Готово: уже ругают современную молодежь, хоть и не ее лично, но она каким-то образом тоже все еще молодежь. Может, и правильно ругают, но как-то уж очень это у них легко, приятно и бесспорно. Сама она другой молодежи не видела, да и об этой не может сказать ничего определенного. Ей кажется невозможным делом оптом охарактеризовать даже троих, если их специально не подобрали друг к другу, а не то что миллион или десять миллионов человек. Ее понемногу заедает, и через минуту она ехидно вмешивается: "Прости, папа, можно ли считать столь уж хорошим человека, не выполнившего одну из основных обязанностей: воспитать хороших детей? А если нынешняя молодежь плоха, то чье поколение ее такой вырастило?". Конечно, она так не сказала, а только подумала. Она знала, что после первых пяти-шести слов ее перебьют, поэтому, стараясь втиснуть в эти пять-шесть слов всю суть своей речи, она произнесла что-то торопливо-невразумительное и полубезграмотное. Ее перебили именно там, где она ждала, а потом высмеяли: каждому из них это и в одиночку несложно, поскольку истина их не интересует, а вдвоем – совсем делать нечего.

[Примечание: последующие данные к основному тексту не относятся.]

(* ===== verification/ReplicationProtocol.v ===== *)
(** * Replication messages: [crates/elura-replication/src/protocol.rs] and [error.rs]

    Entity identifiers, states and deltas are the application's own types.  [apply_event] is the
    reference meaning of an event, on the whole map of entities. *)

From S2P Require Import Prelude.

(** [error.rs]. *)
Inductive ReplicationError : Type :=
| InvalidConfig (message : string)
| InvalidOrder (message : string)
| InvalidPacket (message : string)
| HistoryFull
| SequenceExhausted
| InvalidAcknowledgement
| EntityLimitExceeded
| VersionRegression
| BaselineMismatch
| DeltaRejected.

Abbreviation ReplicationResult := (result ReplicationError).

Record ReplicationConfig : Type := {
  history_capacity : Z;
  redundancy : Z;
  max_events_per_batch : Z;
  max_entities : Z;
  reorder_window : Z;
}.

Definition ReplicationConfig_default : ReplicationConfig :=
  {| history_capacity := 64; redundancy := 3; max_events_per_batch := 256; max_entities := 4096;
     reorder_window := 256 |}.

Definition ReplicationConfig_validate (c : ReplicationConfig) : ReplicationResult unit :=
  if c.(history_capacity) =? 0 then
    Err (InvalidConfig "batch history capacity must be positive")
  else if (c.(redundancy) =? 0) || (c.(history_capacity) <? c.(redundancy)) then
    Err (InvalidConfig "batch redundancy must be within history capacity")
  else if c.(max_events_per_batch) =? 0 then
    Err (InvalidConfig "maximum events per batch must be positive")
  else if c.(max_entities) =? 0 then
    Err (InvalidConfig "maximum replicated entities must be positive")
  else if c.(reorder_window) =? 0 then
    Err (InvalidConfig "batch reorder window must be positive")
  else if c.(reorder_window) <? c.(history_capacity) then
    Err (InvalidConfig "batch reorder window must cover sender history")
  else Ok ().

(** The bounds a validated configuration gives. *)
Record config_ok (c : ReplicationConfig) : Prop := {
  co_redundancy : 0 < c.(redundancy) <= c.(history_capacity);
  co_events : 0 < c.(max_events_per_batch);
  co_entities : 0 < c.(max_entities);
  co_window : c.(history_capacity) <= c.(reorder_window) <= u64_max;
}.

Definition config_widths (c : ReplicationConfig) : Prop :=
  fits usize_max c.(history_capacity) /\ fits usize_max c.(redundancy) /\
  fits usize_max c.(max_events_per_batch) /\ fits usize_max c.(max_entities) /\
  u64_ok c.(reorder_window).

Lemma validate_ok c : config_widths c -> ReplicationConfig_validate c = Ok () -> config_ok c.
Proof.
  intros (H1 & H2 & H3 & H4 & H5) Hv. unfold ReplicationConfig_validate, fits in *.
  repeat (case_match; [done|]). breflect. constructor; lia.
Qed.

Record VersionedState (S : Type) : Type := {
  version : Z;
  prediction_key : option Z;
  state : S;
}.
Arguments version {S} _.
Arguments prediction_key {S} _.
Arguments state {S} _.

Inductive ReplicationEvent (I S D : Type) : Type :=
| Spawn (entity : I) (version : Z) (prediction_key : option Z) (state : S)
| Despawn (entity : I)
| Update (entity : I) (base_version version : Z) (delta : D)
| Keyframe (entity : I) (version : Z) (prediction_key : option Z) (state : S).
Arguments Spawn {I S D} _ _ _ _.
Arguments Despawn {I S D} _.
Arguments Update {I S D} _ _ _ _.
Arguments Keyframe {I S D} _ _ _ _.

Definition ReplicationEvent_entity {I S D} (self : ReplicationEvent I S D) : I :=
  match self with
  | Spawn entity _ _ _ | Despawn entity | Update entity _ _ _ | Keyframe entity _ _ _ => entity
  end.

Record ReplicationBatch (I S D : Type) : Type := {
  sequence : Z;
  tick : Z;
  events : list (ReplicationEvent I S D);
}.
Arguments sequence {I S D} _.
Arguments tick {I S D} _.
Arguments events {I S D} _.

Record ReplicationPacket (I S D : Type) : Type := {
  batches : list (ReplicationBatch I S D);
}.
Arguments batches {I S D} _.
Arguments Build_ReplicationPacket {I S D} _.

Record ReplicationAck : Type := {
  acknowledged_sequence : Z;
  applied_tick : Z;
}.

(** ** Reference meaning of the events *)

Section reference.
Context {I S D : Type} `{Countable I} (apply_delta : I -> S -> D -> option S).
Implicit Types (m : gmap I (VersionedState S)) (e : ReplicationEvent I S D).

Definition apply_event (limit : Z) m e : ReplicationResult (gmap I (VersionedState S)) :=
  match e with
  | Spawn entity version key state =>
      if bool_decide (is_Some (m !! entity)) then
        Err (InvalidPacket "spawned entity already exists")
      else if limit <=? Z.of_nat (size m) then Err EntityLimitExceeded
      else Ok (<[entity := {| version := version; prediction_key := key; state := state |}]> m)
  | Despawn entity =>
      if bool_decide (is_Some (m !! entity)) then Ok (delete entity m)
      else Err (InvalidPacket "despawned entity does not exist")
  | Update entity base new delta =>
      let? current := ok_or (m !! entity) BaselineMismatch in
      if negb (current.(version) =? base) || (new <=? base) then Err BaselineMismatch
      else
        let? s := ok_or (apply_delta entity current.(state) delta) DeltaRejected in
        Ok (<[entity := {| version := new; prediction_key := current.(prediction_key);
                           state := s |}]> m)
  | Keyframe entity version key state =>
      if negb (bool_decide (is_Some (m !! entity))) && (limit <=? Z.of_nat (size m)) then
        Err EntityLimitExceeded
      else Ok (<[entity := {| version := version; prediction_key := key; state := state |}]> m)
  end.

Fixpoint apply_events (limit : Z) m (l : list (ReplicationEvent I S D)) :
    ReplicationResult (gmap I (VersionedState S)) :=
  match l with
  | [] => Ok m
  | e :: l => let? next := apply_event limit m e in apply_events limit next l
  end.

Lemma apply_events_app limit l k : forall m,
  apply_events limit m (l ++ k) = let? next := apply_events limit m l in apply_events limit next k.
Proof. induction l as [|e l IH]; intros m; cbn; [done|]. by destruct (apply_event limit m e). Qed.

(** Events on entities other than [i] leave [i] alone. *)
Lemma apply_event_frame limit m e m' i :
  apply_event limit m e = Ok m' -> i <> ReplicationEvent_entity e -> m' !! i = m !! i.
Proof.
  intros Hrun Hi. destruct e; cbn in *; repeat (case_match; simplify_eq/=);
    rewrite ?lookup_insert_ne, ?lookup_delete_ne by congruence; done.
Qed.

Lemma apply_events_frame limit l : forall m m' i,
  apply_events limit m l = Ok m' -> i ∉ ReplicationEvent_entity <$> l -> m' !! i = m !! i.
Proof.
  induction l as [|e l IH]; intros m m' i Hrun Hi; cbn in Hrun; [by simplify_eq|].
  destruct (apply_event limit m e) as [m1|] eqn:E; [|done].
  rewrite (IH _ _ _ Hrun) by set_solver. eapply apply_event_frame; [done|set_solver].
Qed.

Lemma apply_event_size limit m e m' :
  apply_event limit m e = Ok m' -> Z.of_nat (size m) <= limit -> Z.of_nat (size m') <= limit.
Proof.
  intros Hrun Hsize. destruct e as [i v k s|i|i b v d|i v k s]; cbn in Hrun.
  - case_bool_decide as Hi; [done|]. destruct (Z.leb_spec limit (Z.of_nat (size m))); [done|].
    simplify_eq. rewrite map_size_insert. destruct (m !! i); cbn; lia.
  - case_bool_decide; simplify_eq. rewrite map_size_delete. destruct (m !! i); cbn; lia.
  - destruct (m !! i) as [cur|] eqn:Hi; cbn in Hrun; [|done]. case_match; [done|].
    destruct (apply_delta i _ d); simplify_eq/=. rewrite map_size_insert, Hi. done.
  - destruct (m !! i) as [cur|] eqn:Hi; cbn in Hrun.
    + simplify_eq/=. by rewrite map_size_insert, Hi.
    + destruct (Z.leb_spec limit (Z.of_nat (size m))); simplify_eq.
      rewrite map_size_insert, Hi. cbn. lia.
Qed.

Lemma apply_events_size limit l : forall m m',
  apply_events limit m l = Ok m' -> Z.of_nat (size m) <= limit -> Z.of_nat (size m') <= limit.
Proof.
  induction l as [|e l IH]; intros m m' Hrun Hsize; cbn in Hrun; [by simplify_eq|].
  destruct (apply_event limit m e) as [m1|] eqn:E; [|done]. eauto using apply_event_size.
Qed.

(** A batch: its tick does not go back, it names each entity once and its events apply. *)
Definition apply_batch (limit : Z) (st : Z * gmap I (VersionedState S)) (b : ReplicationBatch I S D) :
    option (Z * gmap I (VersionedState S)) :=
  if b.(tick) <? st.1 then None
  else if bool_decide (NoDup (ReplicationEvent_entity <$> b.(events))) then
    match apply_events limit st.2 b.(events) with
    | Ok m => Some (b.(tick), m)
    | Err _ => None
    end
  else None.

Fixpoint apply_batches (limit : Z) (st : Z * gmap I (VersionedState S))
    (l : list (ReplicationBatch I S D)) : option (Z * gmap I (VersionedState S)) :=
  match l with
  | [] => Some st
  | b :: l => st ← apply_batch limit st b; apply_batches limit st l
  end.

Lemma apply_batches_app limit l k : forall st,
  apply_batches limit st (l ++ k) = st' ← apply_batches limit st l; apply_batches limit st' k.
Proof.
  induction l as [|b l IH]; intros st; [done|]. cbn [apply_batches app].
  destruct (apply_batch limit st b); cbn [mbind option_bind]; [apply IH|done].
Qed.

Lemma apply_batches_size limit l : forall st st',
  apply_batches limit st l = Some st' -> Z.of_nat (size st.2) <= limit ->
  Z.of_nat (size st'.2) <= limit.
Proof.
  induction l as [|b l IH]; intros st st' Hrun Hsize; cbn in Hrun; [by simplify_eq|].
  destruct (apply_batch limit st b) as [st1|] eqn:E; cbn in Hrun; [|done].
  apply (IH st1); [done|]. unfold apply_batch in E. repeat (case_match; simplify_eq/=).
  eauto using apply_events_size.
Qed.

(** Batches with ordered ticks and distinct entities apply as their events do. *)
Lemma apply_batches_events limit l : forall st m,
  Forall (fun b => NoDup (ReplicationEvent_entity <$> b.(events))) l ->
  StronglySorted (fun a b => a.(tick) <= b.(tick)) l -> Forall (fun b => st.1 <= b.(tick)) l ->
  apply_events limit st.2 (concat (events <$> l)) = Ok m ->
  apply_batches limit st l = Some (default st.1 (tick <$> last l), m).
Proof.
  induction l as [|b l IH]; intros [tk m0] m Hnd Hs Htk Hrun; cbn in Hrun; [by simplify_eq|].
  apply Forall_cons in Hnd as [Hb Hnd], Htk as [Ht Htk].
  apply StronglySorted_cons in Hs as [Hbl Hs]. rewrite apply_events_app in Hrun.
  destruct (apply_events limit m0 (events b)) as [m1|] eqn:Hm1; [|done].
  cbn. unfold apply_batch. cbn in *. destruct (Z.ltb_spec (tick b) tk); [lia|].
  rewrite bool_decide_true by done. rewrite Hm1. cbn.
  rewrite (IH (tick b, m1) m) by done. cbn. rewrite last_cons. by destruct (last l).
Qed.
End reference.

Их внимание переключил встретившийся подвыпивший мужик, и отец с тонкой улыбкой произнес: "Руси веселие есть пити". И печально завздыхали: да, да, какого воспитания можно ждать от такого отца, какой дисциплины на производстве, каких духовных интересов, каких… Она уже кипела. Ей хотелось крикнуть: да вы же рады, что человек выпил, что можно на него нести, демонстрировать вашу гражданскую скорбь, будь он трезвый, не было бы вам этой сласти!

Она приотстала, чтобы не так было слышно, но невольно прислушивалась. Зато можно было сколько хочешь перекладывать сетку из руки в руку. Они уже перешли к прекрасному:

– Вчера я перечитывала сонеты Шекспира…

– О, это красивая вещь!

– Да, да, вы это очень верно сказали. Именно красивая. И высокая!

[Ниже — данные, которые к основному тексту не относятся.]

(** A true acknowledgement is accepted and releases exactly the batches it covers. *)
Lemma acknowledge_ok apply_delta log s ack b :
  stream_wf apply_delta log s -> 0 < ack.(acknowledged_sequence) ->
  log !! Z.to_nat (ack.(acknowledged_sequence) - 1) = Some b -> tick b = ack.(applied_tick) ->
  exists n s', ReplicationSender_acknowledge s ack = (Ok n, s') /\ stream_wf apply_delta log s' /\
    s'.(rs_acknowledged_sequence) =
      Z.max s.(rs_acknowledged_sequence) ack.(acknowledged_sequence) /\
    s'.(projected) = s.(projected) /\ s'.(config) = s.(config) /\
    n = len s.(pending) - len s'.(pending).
Proof.
  intros Hwf Hpos Hb Ht. pose proof Hwf as [Hc Hnext Hnm Hack Hpend Hlen Hbs Hto Hlast Hsz Hproj].
  pose proof (lookup_lt_Some _ _ _ Hb) as Hlt. unfold ReplicationSender_acknowledge.
  destruct (Z.ltb_spec (next_sequence s - 1) (acknowledged_sequence ack)); [unfold len in *; lia|].
  destruct (Z.leb_spec (acknowledged_sequence ack) (rs_acknowledged_sequence s)).
  { exists 0, s. split_and!; try done; lia. }
  set (i := Z.to_nat (acknowledged_sequence ack - 1 - rs_acknowledged_sequence s)).
  assert (Hi : s.(pending) !! i = Some b).
  { rewrite Hpend, lookup_drop, <-Hb. f_equal. lia. }
  assert (Hfind : list_find (fun x => sequence x = ack.(acknowledged_sequence)) s.(pending) = Some (i, b)).
  { apply list_find_Some. split_and!; [done| |].
    - apply (stream_pending_lookup _ _ _ _ _ Hwf) in Hi as [Hi _]. lia.
    - intros j y Hj Hji. apply (stream_pending_lookup _ _ _ _ _ Hwf) in Hj as [Hj _]. lia. }
  rewrite Hfind. cbn. rewrite Ht, Z.eqb_refl. cbn. do 2 eexists. split; [reflexivity|].
  assert (Hrel : release_front (acknowledged_sequence ack) (pending s) =
    drop (Z.to_nat (acknowledged_sequence ack)) log).
  { rewrite (release_batches_drop _ _ (rs_acknowledged_sequence s + 1)); [|..|lia].
    - rewrite Hpend, drop_drop. f_equal. lia.
    - intros j y Hj. by apply (stream_pending_lookup _ _ _ _ _ Hwf) in Hj as [Hj _]. }
  split_and!; cbn; try done; [|lia]. constructor; cbn; try done.
  - unfold len in *. lia.
  - rewrite Hrel. unfold len in *. rewrite length_drop in *. rewrite Hpend, length_drop in Hlen. lia.
Qed.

– Да, да, и высокая. И какая-то, знаете ли, нежная, что ли.

Оба понурились и печально кивали потихоньку, да, дескать, да, покойник был чистейшей души человек.

– Но, – первым встрепенулся он, – его нельзя понять, если забыть, что он философ.

– Что вы, что вы, нужно постоянно помнить, что он философ!

Вот как! Оказывается, слова имеют совсем другой смысл, если их произносит философ. Если не философ – глупость, а философ – умность. Вот почему она не могла оценить отцовские поучения: она забыла, что он философ.

Вдруг – редкое невезение: надо же ему весной валяться на тротуаре – в чулок сквозь босоножку вцепился сухой репей. Это все равно что быть изувеченной сбежавшим из цирка дрессированным слоном. Она поставила сетку на тротуар – онемевшая ладонь начала гореть – и по частям извлекла рассыпавшийся репей. Отец с Маргаритой Васильевной тем временем ушли вперед.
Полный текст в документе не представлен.